かつてテレビドラマが家族のモデルをつくってきたことは前述しました。が、さまざまな立場の人々が家族を描くようになれば、そのモデル像も多様なものになるに違いありません。さまざまな認知症を取りまく家族のあり方が多くの家族によって、またメディア関係者によって描かれるようになり、認知症のイメージや、つらい、暗い、怖いという介護観が変えられてきたのではないでしょうか。

そうした観点から、認知症を取り巻くメディアと公開された当事者の人々の献身を振り返ります。

2004年、「痴呆」から「認知症」に

国際アルツハイマー病協会は第一回国際会議を1985年、ベルギーのブリュッセルで開催しました。

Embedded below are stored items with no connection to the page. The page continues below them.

(** C4 (amended).  [executeWithResilience] is the circuit breaker around the
    retry engine around the operation, and the in-memory producer's publish
    does not use it:
    - publish on a connected in-memory producer is one direct enqueue on its
      queue object followed by a debug log line; it cannot fail, does not
      sleep or retry, and has no access to the breaker;
    - breaker outermost: with the breaker enabled, open and inside its reset
      timeout the wrapper throws CircuitOpenError and neither the retry
      engine nor the operation runs;
    - with the breaker disabled the wrapper is withRetry of the operation;
    - retry inside: with the breaker enabled and closed, an operation that
      always fails retryably is invoked maxRetries + 1 times, the last error
      is thrown, and the breaker records one request and one failure. *)
Theorem resilience_composition {B S T : Type} :
  (forall (p : MemoryProducer) (ref : Ref) (q : MemoryQueue B) (body : B)
          (options : option PublishOptions) (w : World (Store B)),
     p_queue p = Some ref -> heap (user w) !! ref = Some q ->
     publish p body options w
     = let '(messageId, q') :=
         enqueue body (options ≫= o_key) (options ≫= o_headers) (clock w)
                 (rng w (rngIdx w)) q in
       (Ok messageId,
        mkWorld (clock w) (rng w) (Datatypes.S (rngIdx w))
                (trace w ++ [EvLog LDebug "Message published" None])
                (update ref q' (user w))))
  /\
  (forall (a : BaseAdapter) (operation : M S T) (name : string) (w : World S) (t : Z),
     Breaker.enabled (Breaker.config (circuitBreaker a)) = true ->
     Breaker.state (circuitBreaker a) = Breaker.Open ->
     Breaker.lastFailureTime (circuitBreaker a) = Some t -> t <> 0 ->
     clock w - t < Breaker.resetTimeout (Breaker.config (circuitBreaker a)) ->
     executeWithResilience a operation name w
     = (Throw CircuitOpenError,
        setBreaker (BreakerFacts.counted (circuitBreaker a) w) a, w))
  /\
  (forall (a : BaseAdapter) (operation : M S T) (name : string) (w : World S),
     Breaker.enabled (Breaker.config (circuitBreaker a)) = false ->
     executeWithResilience a operation name w
     = let '(r, w1) := Retry.withRetry operation (resilienceOptions a name) w in
       (r, a, w1))
  /\
  (forall (a : BaseAdapter) (uop : Operation S T) (name : string) (w : World S),
     Breaker.enabled (Breaker.config (circuitBreaker a)) = true ->
     Breaker.state (circuitBreaker a) = Breaker.Closed ->
     0 <= Retry.maxRetries (retryConfig a) ->
     RetryFacts.alwaysFailsRetryable uop (resilienceOptions a name) ->
     exists e a' w',
       executeWithResilience a (invoke uop) name w = (Throw e, a', w')
       /\ Z.of_nat (calls (trace w'))
          = Z.of_nat (calls (trace w)) + (Retry.maxRetries (retryConfig a) + 1)
       /\ lastCallError (trace w') = Some e
       /\ Breaker.totalRequests (circuitBreaker a')
          = Breaker.totalRequests (circuitBreaker a) + 1
       /\ Breaker.totalFailures (circuitBreaker a')
          = Breaker.totalFailures (circuitBreaker a) + 1).
Proof.
  split; [|split; [|split]].
  - intros p ref q body options w Hq Hheap.
    unfold publish. rewrite Hq. unfold bind at 1. unfold send, bind at 1, random.
    cbn [clock user rng rngIdx trace]. unfold call. rewrite Hheap.
    destruct (enqueue body (options ≫= o_key) (options ≫= o_headers) (clock w)
                      (rng w (rngIdx w)) q) as [messageId q'].
    reflexivity.
  - intros a operation name w t Hen Hst Hlf Ht Hlt. unfold executeWithResilience.
    rewrite (BreakerFacts.execute_open_rejects (circuitBreaker a) _ w t) by assumption.
    reflexivity.
  - intros a operation name w Hdis. unfold executeWithResilience, Breaker.execute.
    rewrite Hdis. cbn [negb].
    destruct (Retry.withRetry operation (resilienceOptions a name) w) as [r w1].
    destruct a; reflexivity.
  - intros a uop name w Hen Hst Hm Hfail.
    destruct (RetryFacts.withRetry_exhausts uop (resilienceOptions a name)
                (retryWarning name) w eq_refl
                ltac:(rewrite resilience_config; exact Hm) Hfail
                (resilience_callback a name))
      as (steps & e & w' & Hrun & Hlen & Htr).
    rewrite resilience_config in Hlen, Htr.
    exists e. eexists. exists w'. split.
    + unfold executeWithResilience.
      rewrite (BreakerFacts.execute_closed (circuitBreaker a)) by assumption.
      rewrite Hrun. reflexivity.
    + split.
      { rewrite Htr, !RetryFacts.calls_app, RetryFacts.calls_retryTrace by reflexivity.
        change (calls [EvCall (Some e)]) with 1%nat. lia. }
      split. { rewrite Htr, !app_assoc. apply RetryFacts.lastCallError_snoc. }
      cbn [circuitBreaker setBreaker]. unfold Breaker.onFailure.
      cbn [Breaker.state Breaker.setFailures Breaker.setLastFailureTime
           Breaker.setTotalFailures BreakerFacts.counted].
      rewrite Hst.
      match goal with |- context [if ?c then _ else _] => destruct c end;
        split; reflexivity.
Qed.

(** An adapter with an enabled breaker and maxRetries = 2, and an operation
    that always fails with a connection reset. *)
Definition flakyAdapter : BaseAdapter :=
  Adapter.create
    (mkBaseConfig (Some (Retry.Partial.mk (Some 2) (Some 10%Q) None None (Some false) None))
                  (Some (mkPartialBreaker (Some true) None None None None))).

Definition resetting : Operation unit string :=
  fun _ _ => (Throw (newError "read ECONNRESET"), tt, 5).

Definition flakyWorld : World unit := mkWorld 1000 (fun _ => 0%Q) 0 [] tt.
(** * revoco: the argument decoder and the report codec of [revoco.c]

    A shallow embedding of the protocol part of [revoco.c] (the tool that
    switches the wheel mode of Logitech's MX-Revolution mouse through
    hidraw) and the properties of it that the specification states.

    Conventions of the embedding.
    - A [u8] object is a [Z] in [0, 256); every store into a [u8] object
      and every [u8] parameter is written as an explicit reduction [u8 v].
      An [int] or [long] is a [Z]; [long] is 64 bits wide.
    - A C string is a [string]; a [char *] into an argument is the suffix
      of the argument that starts there, so [p + n] is [advance n p] and
      [*p == 0] is [is_nil p].
    - [fatal] prints its message and calls [exit(1)]: a computation that
      calls it stops with [Fatal] of the message arguments.
    - The device and the terminal are a [world]: the static [first_byte],
      the trace of the [write], [read], [printf] and [sleep] calls made so
      far, in order, and the buffers that the coming [read] calls will
      deliver. The calls are taken to succeed: the lines that
      [send_report] and [query_report] print when [write] or [read]
      returns an error are not modelled. *)

From Stdlib Require Import ZArith List String Ascii Bool Lia DecimalString.
Import ListNotations.
Open Scope string_scope.
Open Scope list_scope.
Open Scope Z_scope.

(** ** Bytes and C strings *)

(** Conversion to [unsigned char]. *)
Definition u8 (v : Z) : Z := v mod 256.

Definition LONG_MAX : Z := 2 ^ 63 - 1.
Definition LONG_MIN : Z := - 2 ^ 63.

(** [*p == '\0'] *)
Definition is_nil (p : string) : bool :=
  match p with EmptyString => true | String _ _ => false end.

(** [p + n], for [n] no larger than the length of [p]. *)
Fixpoint advance (n : nat) (p : string) : string :=
  match n, p with
  | S n', String _ p' => advance n' p'
  | _, _ => p
  end.

(** The first [n] characters of [p]: what [%.*s] prints with precision [n]. *)
Fixpoint take (n : nat) (p : string) : string :=
  match n, p with
  | S n', String c p' => String c (take n' p')
  | _, _ => EmptyString
  end.
(** * Agro Geospatial Intelligence: the front end's area report

    A shallow embedding of the React front end (App.tsx, Sidebar.tsx,
    DataPanel.tsx, ChartPanel.tsx, DownloadPanel.tsx, LayerControl.tsx,
    LocationSearch.tsx, MapComponent.tsx) and the properties of the area
    report it shows.

    Conventions.
    - A component is a function from its props to the element tree it
      returns; [null] is [None].
    - A JavaScript number is a rational (finite doubles are read as the
      decimal they are written as), with [NaN] and the two infinities
      added where [parseFloat] can produce them.
    - React state is a record; a state setter is a record update.
    - [setTimeout] is a list of pending timers over a millisecond clock. *)

From Stdlib Require Import List String Ascii Bool ZArith QArith Qminmax Lia Lqa.
From Stdlib Require Import DecimalString.
Import ListNotations.

Set Warnings "-register-all".

Local Open Scope string_scope.
Local Open Scope Z_scope.

(** ** JavaScript values *)

(** The props typed [any] (vector data, raster data, the data of a
    selected area) hold arbitrary JSON-like values. *)
Inductive JsValue : Type :=
| JNull
| JBool (b : bool)
| JNum (q : Q)
| JStr (s : string)
| JArr (items : list JsValue)
| JObj (fields : list (string * JsValue)).

(** Property read [v.k]; [undefined] is [JNull]. *)
Fixpoint assoc (k : string) (fields : list (string * JsValue)) : JsValue :=
  match fields with
  | [] => JNull
  | (k', v) :: rest => if String.eqb k k' then v else assoc k rest
  end.
(** The vector [convertToVector] fills, element by element. *)
Lemma convertToVector_run (E : Externals) (fl : Flags) (img : Mat)
    (st : PreprocessState) :
  0 <= rows img -> 0 <= cols img ->
  (if FLAGS_color fl then 3 else 1) * (rows img * cols img) <= INT_MAX ->
  preprocess_steps (split E comma (FLAGS_preprocess fl)) initial_state = Ok st ->
  exists values : list F32.t,
    convertToVector E fl img = Ok values /\
    if FLAGS_color fl then
      Z.of_nat (length values) = 3 * (rows img * cols img) /\
      forall k i, 0 <= k < 3 -> 0 <= i < rows img * cols img ->
        values !! Z.to_nat (k * (rows img * cols img) + i)
        = Some (normalized st k
                  (Mat_elem img i (if bgrtorgb st then 2 - k else k)))
    else
      Z.of_nat (length values) = rows img * cols img /\
      forall i, 0 <= i < rows img * cols img ->
        values !! Z.to_nat i = Some (normalized st 0 (Mat_elem img i 0)).
Proof.
  intros Hrows Hcols Hmax Hsteps.
  set (size := rows img * cols img) in *.
  assert (Hsize0 : 0 <= size) by (unfold size; lia).
  assert (Hmin : INT_MIN <= 0) by (unfold INT_MIN; lia).
  unfold convertToVector.
  replace (cols img * rows img) with size by (unfold size; lia).
  rewrite int_in_range by (destruct (FLAGS_color fl); lia).
  cbn [mbind result_bind]. rewrite Hsteps. cbn [mbind result_bind].
  rewrite int_in_range by (destruct (FLAGS_color fl); lia).
  cbn [mbind result_bind]. unfold new_vector.
  replace (_ <? 0) with false by (destruct (FLAGS_color fl); lia).
  cbn [mbind result_bind].
  assert (Hiter : length (Mat_iter img) = Z.to_nat size)
    by apply length_seqZ.
  assert (Hlook : forall (j : nat) it, Mat_iter img !! j = Some it -> it = Z.of_nat j).
  { intros j it Hj. apply lookup_seqZ in Hj. lia. }
  assert (Hlook' : forall i, 0 <= i < size -> Mat_iter img !! Z.to_nat i = Some i).
  { intros i Hi. unfold Mat_iter. fold size. rewrite lookup_seqZ_lt by lia.
    f_equal. lia. }
  destruct (FLAGS_color fl); cbn [Z.eqb Pos.eqb].
  + destruct (color_loop_spec st img size
                (if bgrtorgb st then 2 else 0) 1 (if bgrtorgb st then 0 else 2)
                (Mat_iter img) 0
                (replicate (Z.to_nat (3 * size)) (S754_zero false)))
      as (values & Hrun & Hlen & Hwritten & _).
    * lia.
    * rewrite Hiter. lia.
    * rewrite length_replicate. lia.
    * exists values. split; [exact Hrun|]. split.
      { rewrite Hlen, length_replicate. lia. }
      intros k i Hk Hi.
      destruct (Hwritten (Z.to_nat i) i (Hlook' i Hi)) as (H0 & H1 & H2).
      rewrite Z2Nat.id in H0, H1, H2 by lia.
      assert (k = 0 \/ k = 1 \/ k = 2) as [->|[->| ->]] by lia.
      -- replace (0 * size + i) with (0 + i) by lia. rewrite H0.
         destruct (bgrtorgb st); reflexivity.
      -- replace (1 * size + i) with (size + (0 + i)) by lia. rewrite H1.
         destruct (bgrtorgb st); reflexivity.
      -- replace (2 * size + i) with (size + (size + (0 + i))) by lia. rewrite H2.
         destruct (bgrtorgb st); reflexivity.
  + destruct (gray_loop_spec st img (Mat_iter img) 0
                (replicate (Z.to_nat (1 * size)) (S754_zero false)))
      as (values & Hrun & Hlen & Hwritten & _).
    * lia.
    * rewrite Hiter, length_replicate. lia.
    * exists values. split; [exact Hrun|]. split.
      { rewrite Hlen, length_replicate. lia. }
      intros i Hi. specialize (Hwritten (Z.to_nat i) i (Hlook' i Hi)).
      rewrite Z2Nat.id in Hwritten by lia. exact Hwritten.
Qed.
Lemma strip_prefix_inv (l s rest : string) :
  Re.strip_prefix l s = Some rest -> s = l +:+ rest.
Proof.
  revert s; induction l as [|x l IH]; intros s; simpl.
  - now intros [= ->].
  - destruct s as [|y s]; [discriminate|].
    destruct (Ascii.eqb_spec x y) as [->|]; [|discriminate].
    intros H%IH. now rewrite H.
Qed.

Lemma occurs_append (c : ascii) (a b : string) :
  Re.occurs c (a +:+ b) = Re.occurs c a || Re.occurs c b.
Proof.
  induction a as [|x a IH]; [reflexivity|].
  rewrite append_cons. simpl. now rewrite IH, orb_assoc.
Qed.

Lemma occurs_digits (c : ascii) (ds : string) :
  Py.all_digits ds = true -> Py.isdigit c = false -> Re.occurs c ds = false.
Proof.
  unfold Py.all_digits. intros Hds Hc.
  induction ds as [|d ds IH]; [reflexivity|].
  simpl in *. apply andb_prop in Hds as [Hd Hds].
  rewrite (IH Hds), orb_false_r.
  destruct (Ascii.eqb_spec c d) as [->|]; [congruence | reflexivity].
Qed.

Lemma strip_prefix_append (l s : string) : Re.strip_prefix l (l +:+ s) = Some s.
Proof.
  induction l as [|x l IH]; [destruct s; reflexivity|].
  rewrite append_cons. simpl. now rewrite Ascii.eqb_refl.
Qed.

Lemma strip_prefix_none (l s : string) :
  String.prefix l s = false -> Re.strip_prefix l s = None.
Proof.
  revert s; induction l as [|x l IH]; intros s; simpl.
  - destruct s; discriminate.
  - destruct s as [|y s]; [reflexivity|]. simpl.
    destruct (ascii_dec x y) as [->|Hne].
    + rewrite Ascii.eqb_refl. apply IH.
    + intros _. destruct (Ascii.eqb_spec x y); [contradiction | reflexivity].
Qed.

End TextFacts.

(** ** The matcher *)

Section MatcherFacts.
Context {A : Type}.

(** Where [star] succeeds, its continuation succeeded on what was left
    after a run of characters of the class. *)
Lemma star_inv (p : ascii -> bool) (s : string) (k : string -> option A) (a : A) :
  Re.star p s k = Some a ->
  exists run rest, s = run +:+ rest /\ Py.all_chars p run = true /\ k rest = Some a.
Proof.
  revert a; induction s as [|c s IH]; intros a; simpl.
  - intros H. exists EmptyString, EmptyString. auto.
  - destruct (p c) eqn:Hc.
    + destruct (Re.star p s k) as [a'|] eqn:Hs.
      * intros [= <-].
        destruct (IH a' eq_refl) as (run & rest & -> & Hrun & Hk).
        exists (String c run), rest. rewrite append_cons. simpl. rewrite Hc, Hrun. auto.
      * intros H. exists EmptyString, (String c s). auto.
    + intros H. exists EmptyString, (String c s). auto.
Qed.

(** The longest run is tried first. *)
Lemma star_greedy (p : ascii -> bool) (run rest : string) (k : string -> option A) (a : A) :
  Py.all_chars p run = true ->
  Py.starts_in p rest = false ->
  k rest = Some a ->
  Re.star p (run +:+ rest) k = Some a.
Proof.
  intros Hrun Hrest Hk.
  induction run as [|c run IH].
  - rewrite append_nil_l.
    destruct rest as [|c rest]; simpl in *; [assumption|].
    now rewrite Hrest.
  - simpl in Hrun. apply andb_prop in Hrun as [Hc Hrun].
    rewrite append_cons. simpl. now rewrite Hc, (IH Hrun).
Qed.

(** Group 1 holds digits after any match of an expression whose groups
    are all [(\d+)], and is set where the expression captures. *)
Lemma rmatch_group (r : Re.regex) :
  Re.digit_groups r ->
  forall (s : string) (g : option string) (k : string -> option string -> option A)
         (b : bool) (a : A),
    Re.group_ok b g ->
    Re.rmatch r s g k = Some a ->
    exists rest g', Re.group_ok (b && negb (Re.captures r)) g' /\ k rest g' = Some a.
Proof.
  induction r as [l|p|p|r1 IH1 r2 IH2|r1 IH1 r2 IH2|r1 IH1|r1 IH1];
    simpl; intros Hd s g k b a Hg Hm.
  - destruct (Re.strip_prefix l s) as [rest|]; [|discriminate].
    exists rest, g. now rewrite andb_true_r.
  - apply star_inv in Hm as (run & rest & _ & _ & Hk).
    exists rest, g. now rewrite andb_true_r.
  - destruct s as [|c s]; [discriminate|].
    destruct (p c); [|discriminate].
    apply star_inv in Hm as (run & rest & _ & _ & Hk).
    exists rest, g. now rewrite andb_true_r.
  - destruct Hd as [Hd1 Hd2].
    destruct (IH1 Hd1 _ _ _ _ _ Hg Hm) as (rest1 & g1 & Hg1 & Hm2).
    destruct (IH2 Hd2 _ _ _ _ _ Hg1 Hm2) as (rest2 & g2 & Hg2 & Hk).
    exists rest2, g2. split; [|assumption].
    now rewrite negb_orb, andb_assoc.
  - destruct Hd as [Hd1 Hd2].
    destruct (Re.rmatch r1 s g k) as [a'|] eqn:H1.
    + injection Hm as ->.
      destruct (IH1 Hd1 _ _ _ _ _ Hg H1) as (rest & g' & Hg' & Hk).
      exists rest, g'. split; [|assumption].
      destruct g'; simpl in *; [assumption|].
      rewrite negb_andb.
      apply andb_prop in Hg' as [-> ->]. reflexivity.
    + destruct (IH2 Hd2 _ _ _ _ _ Hg Hm) as (rest & g' & Hg' & Hk).
      exists rest, g'. split; [|assumption].
      destruct g'; simpl in *; [assumption|].
      rewrite negb_andb.
      apply andb_prop in Hg' as [-> ->]. now rewrite orb_true_r.
  - destruct (Re.rmatch r1 s g k) as [a'|] eqn:H1.
    + injection Hm as ->.
      destruct (IH1 Hd _ _ _ _ _ Hg H1) as (rest & g' & Hg' & Hk).
      exists rest, g'. split; [|assumption].
      rewrite andb_true_r.
      destruct g'; simpl in *; [assumption|].
      now apply andb_prop in Hg' as [-> _].
    + exists s, g. now rewrite andb_true_r.
  - subst r1. simpl in Hm.
    destruct s as [|c s]; [discriminate|].
    destruct (Py.isdigit c) eqn:Hc; [|discriminate].
    apply star_inv in Hm as (run & rest & -> & Hrun & Hk).
    eexists rest, _. split; [|exact Hk].
    rewrite andb_false_r.
    change (String c (run +:+ rest)) with (String c run +:+ rest).
    rewrite take_append. simpl.
    unfold Py.is_digit_string, Py.all_digits. simpl. now rewrite Hc, Hrun.
Qed.

(** What is left after a match is no longer than the text, and group 1
    is a piece of it. *)
Lemma rmatch_within (r : Re.regex) :
  forall (s : string) (g : option string) (k : string -> option string -> option A)
         (a : A) (n : nat),
    (String.length s <= n)%nat ->
    Re.group_within n g ->
    Re.rmatch r s g k = Some a ->
    exists rest g',
      (String.length rest <= String.length s)%nat
      /\ Re.group_within n g' /\ k rest g' = Some a.
Proof.
  induction r as [l|p|p|r1 IH1 r2 IH2|r1 IH1 r2 IH2|r1 IH1|r1 IH1];
    simpl; intros s g k a n Hs Hg Hm.
  - destruct (Re.strip_prefix l s) as [rest|] eqn:Hl; [|discriminate].
    apply strip_prefix_length in Hl. exists rest, g. auto.
  - apply star_inv in Hm as (run & rest & -> & _ & Hk).
    exists rest, g. rewrite length_append. split; [lia | auto].
  - destruct s as [|c s]; [discriminate|].
    destruct (p c); [|discriminate].
    apply star_inv in Hm as (run & rest & -> & _ & Hk).
    exists rest, g. simpl. rewrite length_append. split; [lia | auto].
  - destruct (IH1 _ _ _ _ _ Hs Hg Hm) as (rest1 & g1 & Hl1 & Hg1 & Hm2).
    assert (Hs1 : (String.length rest1 <= n)%nat) by lia.
    destruct (IH2 _ _ _ _ _ Hs1 Hg1 Hm2) as (rest2 & g2 & Hl2 & Hg2 & Hk).
    exists rest2, g2. split; [lia | auto].
  - destruct (Re.rmatch r1 s g k) as [a'|] eqn:H1.
    + injection Hm as ->. exact (IH1 _ _ _ _ _ Hs Hg H1).
    + exact (IH2 _ _ _ _ _ Hs Hg Hm).
  - destruct (Re.rmatch r1 s g k) as [a'|] eqn:H1.
    + injection Hm as ->. exact (IH1 _ _ _ _ _ Hs Hg H1).
    + exists s, g. auto.
  - destruct (IH1 _ _ _ _ _ Hs Hg Hm) as (rest & g' & Hl & _ & Hk).
    eexists rest, _. split; [exact Hl|]. split; [|exact Hk].
    simpl. pose proof (take_length_le (String.length s - String.length rest) s). lia.
Qed.

(** The continuation of a match runs on an end of the text. *)
Lemma rmatch_rest (r : Re.regex) :
  forall (s : string) (g : option string) (k : string -> option string -> option A)
         (a : A),
    Re.rmatch r s g k = Some a ->
    exists pre rest g', s = pre +:+ rest /\ k rest g' = Some a.
Proof.
  induction r as [l|p|p|r1 IH1 r2 IH2|r1 IH1 r2 IH2|r1 IH1|r1 IH1];
    simpl; intros s g k a Hm.
  - destruct (Re.strip_prefix l s) as [rest|] eqn:Hl; [|discriminate].
    apply strip_prefix_inv in Hl. eauto.
  - apply star_inv in Hm as (run & rest & -> & _ & Hk). eauto.
  - destruct s as [|c s]; [discriminate|].
    destruct (p c); [|discriminate].
    apply star_inv in Hm as (run & rest & -> & _ & Hk).
    exists (String c run), rest, g. auto.
  - destruct (IH1 _ _ _ _ Hm) as (pre1 & rest1 & g1 & -> & Hm2).
    destruct (IH2 _ _ _ _ Hm2) as (pre2 & rest2 & g2 & -> & Hk).
    exists (pre1 +:+ pre2), rest2, g2. now rewrite append_assoc.
  - destruct (Re.rmatch r1 s g k) as [a'|] eqn:H1.
    + injection Hm as ->. exact (IH1 _ _ _ _ H1).
    + exact (IH2 _ _ _ _ Hm).
  - destruct (Re.rmatch r1 s g k) as [a'|] eqn:H1.
    + injection Hm as ->. exact (IH1 _ _ _ _ H1).
    + exists EmptyString, s, g. auto.
  - destruct (IH1 _ _ _ _ Hm) as (pre & rest & g' & Hs & Hk). eauto.
Qed.

(** A match goes through one of the literals the expression promises. *)
Lemma rmatch_literal_head (r : Re.regex) :
  forall (cs : list ascii) (s : string) (g : option string)
         (k : string -> option string -> option A) (a : A),
    Re.literal_heads r = Some cs ->
    Re.rmatch r s g k = Some a ->
    exists c, In c cs /\ Re.occurs c s = true.
Proof.
  induction r as [l|p|p|r1 IH1 r2 IH2|r1 IH1 r2 IH2|r1 IH1|r1 IH1];
    simpl; intros cs s g k a Hcs Hm; try discriminate.
  - destruct l as [|c l]; [discriminate|]. injection Hcs as <-.
    destruct (Re.strip_prefix (String c l) s) as [rest|] eqn:Hl; [|discriminate].
    apply strip_prefix_inv in Hl as ->.
    exists c. split; [now left|]. simpl. now rewrite Ascii.eqb_refl.
  - destruct (Re.literal_heads r1) as [cs1|].
    + injection Hcs as <-. exact (IH1 _ _ _ _ _ eq_refl Hm).
    + apply rmatch_rest in Hm as (pre & rest & g' & -> & Hm2).
      destruct (IH2 _ _ _ _ _ Hcs Hm2) as (c & Hin & Hc).
      exists c. split; [assumption|]. rewrite occurs_append, Hc. apply orb_true_r.
  - destruct (Re.literal_heads r1) as [cs1|]; [|discriminate].
    destruct (Re.literal_heads r2) as [cs2|]; [|discriminate].
    injection Hcs as <-.
    destruct (Re.rmatch r1 s g k) as [a'|] eqn:H1.
    + destruct (IH1 _ _ _ _ _ eq_refl H1) as (c & Hin & Hc).
      exists c. split; [apply in_or_app; now left | assumption].
    + destruct (IH2 _ _ _ _ _ eq_refl Hm) as (c & Hin & Hc).
      exists c. split; [apply in_or_app; now right | assumption].
  - exact (IH1 _ _ _ _ _ Hcs Hm).
Qed.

日本で初めて開催されたのは2004年10月15日から17日、国立京都国際会館が会場となった第20回会議です。テーマのDementia Care in an Aging Societyの和訳は「高齢化社会における痴呆ケア」、日本に開催をもたらした主催団体名は「社団法人呆け老人をかかえる家族の会(Alzheimer’s Association Japan)」。その頃まだ「認知症」という言葉はありませんでした。当時、痴呆に替わる言葉を募集した厚生労働省が「認知症」が最も適当であると報告した[4]のは、会議終了後の12月24日でした。

「痴呆」は侮蔑感を感じさせる表現で、高齢者の感情やプライドが傷つけられ、実態を表わしておらず、恐怖心や羞恥心を増幅していることなどが問題だと考えられていました。最終的に(1)「認知症」、(2)「認知障害」、(3)「もの忘れ症」、(4)「記憶症」、(5)「記憶障害」、(6)「アルツハイマー(症)の6つのなかから「認知症」が選ばれたのですが、もしもっと早く「痴呆」を「認知症」に変えていたら、認知症の高齢者は地域のなかにもっと早くから姿を表わしていたかもしれません。このころ、認知症患者数の先読みは全く甘いもので、2025年には約320万人と予測していましたが、2018年現在、2025年には700万人を超えるとの推計値が発表されています。65歳以上の高齢者のうち、5人に1人が認知症になるという予想から、事態の急速な進展と問題の深刻さに驚かされます。